Britain has never understood the fervour for the EU project
What happens when an unstoppable force meets an immovable object?
It would appear that we are about to find out in the latest instalment of the Brexit soap opera that has been running since we announced our intention to leave in 2016.
For no sooner had MPs voted on Tuesday night to back Sir Graham Brady’s amendment requesting that “alternative measures” replace the much-criticised backstop, than Brussels responded with the most famous word in the EU lexicon: “non”.
The scene is now set for a battle of wills around the reshaping of the withdrawal agreement. It is a fight that the EU is almost certain to win.
There appears to be a common misconception in British governing circles that the EU is a rational institution that puts the economic interests of its members above all else.
Equally widely shared are the beliefs that EU member states are desperate to do a deal with the UK at any price, and that they would be willing to throw individual member states’ continuing membership of their club overboard in the process.
None of this bears any relation to reality. That the UK has sat for over 45 years in EU bodies and seemingly learned nothing about its core beliefs is a terrible indictment of our failure to understand an institution of which we were once apparently a leading member.
It explains why Britain was so often on the losing end of internal EU arguments, frustrating EU discussions rather than skilfully melding them into winning positions in the way that other countries have so often succeeded in doing.
At the heart of British delusions at the current time is the inability to recognise that the EU has always been a political project first, and an economic project second.
The EU has never hidden this. Its own official history page states that its forerunner institutions were created “with the aim of ending the frequent and bloody wars between neighbours, which culminated in the Second World War”.
This political aim was to be achieved in part through economic means, as successive structures like the European Coal and Steel Community and the European Economic Community showed. But throughout it all, the political goal of “ever closer union” was always central to the EU’s ambitions.
Anyone who believes that the EU has gone soft on this objective and is willing to prioritise economics over politics has not understood recent history.
The most pertinent example is the Eurozone debt crisis, and in particular the Greek episode, which followed from the financial earthquake of 2008. By any normal economic indicator, the EU should have thrown the horrifically indebted Greek economy under the bus and encouraged the Greeks to exit from the Eurozone.
Instead, other European taxpayers were told that they were going to be funding a Greek recovery, and the Greeks were put on a drastic austerity diet.
Billions of euros were spent propping up the Greek – and other troubled – economies, which resulted in lost growth across the Eurozone.
There was only one reason for this: a desire to avoid fracturing the Eurozone in order to preserve the goal of ever closer union.
If the Europeans were prepared to sacrifice growth for their ideals just a few short years ago, the chance of a different outcome with Brexit is negligible. They would prefer a deal with Britain, certainly, but if that clashes with a key point of EU ideology, this will always be their first priority to uphold.

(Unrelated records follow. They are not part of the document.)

(* ===== verification/ObjectJobs.v ===== *)
(** * ObjectJobs

    The jobs that a sync plans: apps/worker/internal/jobs/object_mutation.go, the
    payloads they read (payloads.go) and the handlers of import_objects,
    refresh_objects and remove_objects.

    The handlers run in the world of [SyncBucket]: other transactions and failures at
    every statement.  [UpsertObjects] is one step of it. *)
From S2P Require Import Prelude GoStrings GoFloat GoTime GoJson Ast JobPayload JobRuns ErrState S3Listing Catalog AttributeCatalog.
From S2P Require Import Capture Buckets ObjectStore Extract ObjectPlan HeadPool SyncBucket.
Local Open Scope Z_scope.

(** ** DecodePayload (payloads.go) *)

(** The number literal of a finite float64: without a fraction or an exponent when it
    is an integer below 10^21. *)
Definition json_number (f : spec_float) : json :=
  match f with
  | S754_finite s m e =>
      let integral := (0 <=? e) || (Zpos m mod 2 ^ (- e) =? 0) in
      let a := if 0 <=? e then Zpos m * 2 ^ e else Zpos m / 2 ^ (- e) in
      if integral && (a <? 10 ^ 21) then JInt (if s then - a else a) else JFloat f
  | _ => JInt 0
  end.

Definition member_lt (a b : string * json) : bool := String.ltb a.1 b.1.

(** [json.Marshal] of a value: the members of an object are sorted. *)
Fixpoint json_of (v : value) : json :=
  match v with
  | VNil => JNull
  | VBool b => JBool b
  | VInt z => JInt z
  | VFloat f => json_number f
  | VString s => jstring s
  | VStrings l => JArray (map jstring l)
  | VSlice l => JArray (map json_of l)
  | VStringsMap m => JObject (sort_by member_lt (map_to_list ((fun l => JArray (map jstring l)) <$> m)))
  | VMap m => JObject (sort_by member_lt (map_to_list (json_of <$> m)))
  end.

Definition int_field (name : string) (members : list (string * json)) : option Z :=
  match get_field name members with Some j => as_int64 j | None => Some 0 end.

(** The members of a struct; null leaves it as it is. *)
Definition evidence_of_json (j : json) : option ObjectEvidence :=
  members ← as_object j;
  id ← text_field "id" members;
  key ← text_field "key" members;
  versionID ← text_field "version_id" members;
  etag ← text_field "etag" members;
  size ← int_field "size" members;
  lastModified ← text_field "last_modified" members;
  storageClass ← text_field "storage_class" members;
  Some (mkEvidence id key versionID etag size lastModified storageClass).

Definition mutation_of_json (j : json) : option ObjectMutationInput :=
  members ← as_object j;
  bucketID ← text_field "bucket_id" members;
  objects ← match get_field "objects" members with
    | Some j => l ← as_array j; mapM evidence_of_json l
    | None => Some []
    end;
  sourceJobRunID ← text_field "source_job_run_id" members;
  Some (mkMutationInput bucketID objects sourceJobRunID).

(** [DecodePayload] into an [ObjectMutationInput]. *)
Definition DecodeMutationInput (p : payload) : result store_error ObjectMutationInput :=
  if marshals (VMap p) then
    match mutation_of_json (json_of (VMap p)) with
    | Some input => Ok input
    | None => Err (Errorf "decode job payload: %w")
    end
  else Err (Errorf "encode job payload: %w").

(** ** object_mutation.go *)

Definition DefaultHeadConcurrency : Z := 8.
Definition DefaultUpsertBatchSize : Z := 100.

Definition UpsertObjectParamsFromHeadResults (bucketID runID : string) (results : list HeadObjectResult) :
    list UpsertObjectParams :=
  map (fun result => mkUpsert bucketID (evKey (hrEvidence result)) (hrAttributes result) {["upstream" := runID]} None) results.

Definition UpsertObjectParamBatches (params : list UpsertObjectParams) (size : Z) : list (list UpsertObjectParams) :=
  batches params size.

Definition mutation_progress (action phase : string) (total headed upserted : Z) : payload :=
  <["action" := VString action]> (<["phase" := VString phase]> (<["objects_total" := VInt total]>
  (<["objects_headed" := VInt headed]> {["objects_upserted" := VInt upserted]}))).

Definition mutation_result (bucketID : string) (total headed upserted headConcurrency upsertBatchSize : Z)
    (resultCountKey : string) : payload :=
  <[resultCountKey := VInt upserted]> (<["upsert_batch_size" := VInt upsertBatchSize]>
  (<["head_concurrency" := VInt headConcurrency]> (<["objects_upserted" := VInt upserted]>
  (<["objects_headed" := VInt headed]> (<["objects_total" := VInt total]> {["bucket_id" := VString bucketID]}))))).

(** What the handlers find besides the database: the calls of a client, for the
    [k]-th event of the pool, the order of those events for the pool started after
    the [n]-th statement, and what [rand.Read] and [time.Now] return for the rows of
    the [n]-th. *)
Record ObjectEnv := mkObjectEnv {
  base : Env;
  head_client : Bucket -> result store_error (nat -> HeadClient);
  head_schedule : nat -> list event;
  fresh : nat -> nat -> list Z * Time
}.

Section Jobs.
Context `{MapOrder, Collation} (json_text sprint : value -> string) (ParseFloat64 : string -> option spec_float).
Context (E : ObjectEnv).

Definition updateObjectMutationProgress (runID action phase : string) (total headed upserted : Z) : M World unit :=
  _ ← stmt (base E) (fun n => on_jobs (UpdateJobRunProgress (db_now (base E) n) runID
        (mutation_progress action phase total headed upserted)));
  mret tt.

(** [HeadObjectFuncForClient]. *)
Definition HeadObjectFuncForClient (client : nat -> HeadClient) (bucketName : string) (fields : list UpstreamCaptureField)
    (k : nat) (object : ObjectEvidence) : result store_error payload :=
  FetchCatalogAttributes sprint ParseFloat64 (client k) (mkHeadInput bucketName (evKey object) (evVersionID object)) fields.

(** The pool; a schedule that does not lead to its end is too little fuel. *)
Definition head_objects (objects : list ObjectEvidence) (concurrency : Z)
    (head : nat -> ObjectEvidence -> result store_error payload) : M World (list HeadObjectResult) := fun w =>
  match HeadObjects head objects concurrency (head_schedule E (clock w)) with
  | Some r => of_result r w
  | None => (Err OutOfFuel, w)
  end.

Definition upsert_batch (batch : list UpsertObjectParams) : M World (list Object) :=
  stmt (base E) (fun n => on_catalog (UpsertObjects json_text (fresh E n) (db_now (base E) n) batch)).

(** The loop over the batches: the number of objects upserted. *)
Definition upsert_batches (runID action : string) (total headed : Z) (bs : list (list UpsertObjectParams)) : M World Z :=
  for_acc (fun upserted batch =>
    objects ← upsert_batch batch;
    let upserted := upserted + Z.of_nat (List.length objects) in
    _ ← updateObjectMutationProgress runID action "upserting" total headed upserted;
    mret upserted) 0 bs.

Definition ExecuteObjectMutation (run : JobRun) (bucket : Bucket) (client : nat -> HeadClient)
    (objects : list ObjectEvidence) (action resultCountKey : string) (headConcurrency upsertBatchSize : Z) : M World payload :=
  let headConcurrency := if headConcurrency <=? 0 then DefaultHeadConcurrency else headConcurrency in
  let upsertBatchSize := if upsertBatchSize <=? 0 then DefaultUpsertBatchSize else upsertBatchSize in
  let total := Z.of_nat (List.length objects) in
  _ ← updateObjectMutationProgress (ID run) action "heading" total 0 0;
  captureFields ← stmt (base E) (fun _ => on_catalog ListEnabled);
  headResults ← head_objects objects headConcurrency (HeadObjectFuncForClient client (bBucketName bucket) captureFields);
  let headed := Z.of_nat (List.length headResults) in
  _ ← updateObjectMutationProgress (ID run) action "headed" total headed 0;
  upserted ← upsert_batches (ID run) action total headed
    (UpsertObjectParamBatches (UpsertObjectParamsFromHeadResults (bID bucket) (ID run) headResults) upsertBatchSize);
  mret (mutation_result (bID bucket) total headed upserted headConcurrency upsertBatchSize resultCountKey).

(** ** The handlers *)

(** [import_objects.Handle] and [refresh_objects.Handle] but for their names. *)
Definition handle_mutation (missing action resultCountKey : string) (run : JobRun) : M World payload :=
  input ← of_result (DecodeMutationInput (Input run));
  if String.eqb (miBucketID input) "" then fail_with missing
  else
    bucket ← stmt (base E) (fun _ => on_catalog (GetBucket (miBucketID input)));
    client ← of_result (head_client E bucket);
    ExecuteObjectMutation run bucket client (miObjects input) action resultCountKey 0 0.

Definition import_objects_Handle (run : JobRun) : M World payload :=
  handle_mutation "import_objects job %q is missing bucket_id" "import_objects" "objects_imported" run.

Definition refresh_objects_Handle (run : JobRun) : M World payload :=
  handle_mutation "refresh_objects job %q is missing bucket_id" "refresh_objects" "objects_refreshed" run.

Definition removed_ids (objects : list ObjectEvidence) : list string :=
  List.filter (fun id => negb (String.eqb id "")) (map evID objects).

Definition remove_objects_Handle (run : JobRun) : M World payload :=
  input ← of_result (DecodeMutationInput (Input run));
  if String.eqb (miBucketID input) "" then fail_with "remove_objects job %q is missing bucket_id"
  else
    let ids := removed_ids (miObjects input) in
    deleted ← stmt (base E) (fun _ => on_catalog (DeleteObjects ids));
    mret (<["bucket_id" := VString (miBucketID input)]>
      (<["objects_deleted" := VInt deleted]>
      {["objects_skipped" := VInt (Z.of_nat (List.length (miObjects input)) - Z.of_nat (List.length ids))]})).
End Jobs.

And so it will surely prove with the backstop. Without a customs union or free trade agreement, there can be no soft border between Britain and the EU.
For the EU to agree otherwise would be to undermine its negotiating stance with any other neighbouring country or future would-be exiters, and would also shift the leverage from the EU to the UK in the free trade treaty talks to come.
It would be completely illogical for the Europeans to abandon their competitive advantage in negotiations in this way.
But more than this, British politicians have underestimated the impact of the Irish position on the EU stance. Ireland is a member of the EU. The UK will soon not be. Any club that puts the demands of a departing member over those of a continuing one will soon be a club with a membership problem.
The EU will have to honour the Irish position – if it does not, no small country will feel secure within it. And if that happens, ever closer union is over.
So either Theresa May will emerge with the most improbable victory in EU negotiations since Margaret Thatcher banged her handbag on the table at Fontainebleau in 1984, or the Eurocrats will hold the line. The odds favour the latter.
We may yet exit the EU on 29 March with a deal. But it will be on EU terms if so, not ours.
The sooner we grasp this basic concept, the sooner we may get to a real resolution of our present dilemma, rather than the fantasy land we currently inhabit.